The poem is not very good but the critique is not very good either. Neither of those people seem like they know what they are doing, just going by feeling without understanding what they are doing or knowing what they are looking for. This just makes me sad. :(

It absolutely boggles my mind how you see getting a degree in a field and publishing work in it is somehow something to be derided, bravo user.

Nice to see I've forced you to backpedal, if you are that other user. We were talking about what it means to be a professor, not whether it's generally "worthwhile." All I said was being a professor requires a certain amount of cowardice, which it does, and this has nothing to do with its "intellectual value."

As to that, as I've said, I only deride it inasmuch as there are critics who ascribe more value to their criticism than it possesses. I'm not saying criticism is useless: I'm criticizing you right now.

Critics can't exist without their targets, even if one's target is oneself (in the case of editing). "Getting a degree" in the sense of subjecting oneself to an educational institution just doesn't make sense to me: I enjoy writing, and I can read and write just as well without paying exorbitant fees to have a "professional" tell me why my writing is or isn't worthwhile. In fact, from my experience in college, the criticism threads on Veeky Forums are much more useful than criticism from one's professor. A professor has a tendency to judge a student's work according to their own ideology, and justify this by appealing to their own authority, whereas on Veeky Forums there is no authority to be appealed to other than the constructiveness of one's criticisms.

Of course, academia has a bit of a stranglehold on certain aspects of esoteria, but I can "steal" anything I want to read over the internet.

>n fact, from my experience in college, the criticism threads on Veeky Forums are much more useful than criticism from one's professor.
lmao

>"Getting a degree" in the sense of subjecting oneself to an educational institution just doesn't make sense to me: I enjoy writing, and I can read and write just as well without paying exorbitant fees to have a "professional" tell me why my writing is or isn't worthwhile. In fact, from my experience in college, the criticism threads on Veeky Forums are much more useful than criticism from one's professor. A professor has a tendency to judge a student's work according to their own ideology, and justify this by appealing to their own authority, whereas on Veeky Forums there is no authority to be appealed to other than the constructiveness of one's criticisms.

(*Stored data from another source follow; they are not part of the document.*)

(* ===== verification/MessageType.v ===== *)
(** * [PbftMessageType] (src/src/message_type.rs, lines 217-278)

    The six message types, their textual names and the two conversions.  The
    log compares messages by these names. *)

From S2P Require Import Prelude.

Inductive PbftMessageType :=
| PrePrepare
| Prepare
| Commit
| BlockNew
| ViewChange
| Unset.

#[export] Instance PbftMessageType_eq_dec : EqDecision PbftMessageType.
Proof. solve_decision. Defined.

(** [Display]. *)
Definition display_message_type (t : PbftMessageType) : string :=
  match t with
  | PrePrepare => "PP"
  | Prepare => "Pr"
  | Commit => "Co"
  | BlockNew => "BN"
  | ViewChange => "VC"
  | Unset => "Un"
  end.

Definition is_multicast (t : PbftMessageType) : bool :=
  match t with
  | PrePrepare | Prepare | Commit => true
  | _ => false
  end.

(** [From<&str>]. *)
Definition message_type_of_str (s : string) : PbftMessageType :=
  if decide (s = "PrePrepare") then PrePrepare
  else if decide (s = "Prepare") then Prepare
  else if decide (s = "Commit") then Commit
  else if decide (s = "BlockNew") then BlockNew
  else if decide (s = "ViewChange") then ViewChange
  else Unset.

(** [From<&PbftMessageType> for String], which prints with the derived [Debug]. *)
Definition string_of_message_type (t : PbftMessageType) : string :=
  match t with
  | PrePrepare => "PrePrepare"
  | Prepare => "Prepare"
  | Commit => "Commit"
  | BlockNew => "BlockNew"
  | ViewChange => "ViewChange"
  | Unset => "Unset"
  end.

Lemma message_type_of_string_of t :
  message_type_of_str (string_of_message_type t) = t.
Proof. by destruct t. Qed.

#[export] Instance string_of_message_type_inj : Inj (=) (=) string_of_message_type.
Proof. by intros [] []. Qed.

(** A name other than "Unset" that is read as a type is that type's name. *)
Lemma message_type_of_str_inv s t :
  message_type_of_str s = t → t ≠ Unset → s = string_of_message_type t.
Proof. intros <-. unfold message_type_of_str. by repeat case_decide. Qed.

(** The text a type is written as determines it, and every text is read as some
    type; unknown texts (and the text of [Unset] itself) as [Unset]. *)
Lemma message_type_of_str_unset s :
  message_type_of_str s = Unset ↔
  ∀ t, t ≠ Unset → s ≠ string_of_message_type t.
Proof.
  split.
  - intros Hs t Ht ->. rewrite message_type_of_string_of in Hs. done.
  - intros Hs. destruct (decide (message_type_of_str s = Unset)) as [|Hne]; [done|].
    destruct (Hs (message_type_of_str s) Hne). by apply message_type_of_str_inv.
Qed.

okay my last reply to you was here >And I was beginning to try to understand these notions of being "creative" but here you've lost it

OP, if you want to make a living writing poetry, there isn't much you can do other than teach, and those teachers, these "cowardly professors," are picked by colleges only after they have achieved success as poets. Saying "those who can't do, teach," w/r/t your creative writing professor shows how personally you are taking his criticisms.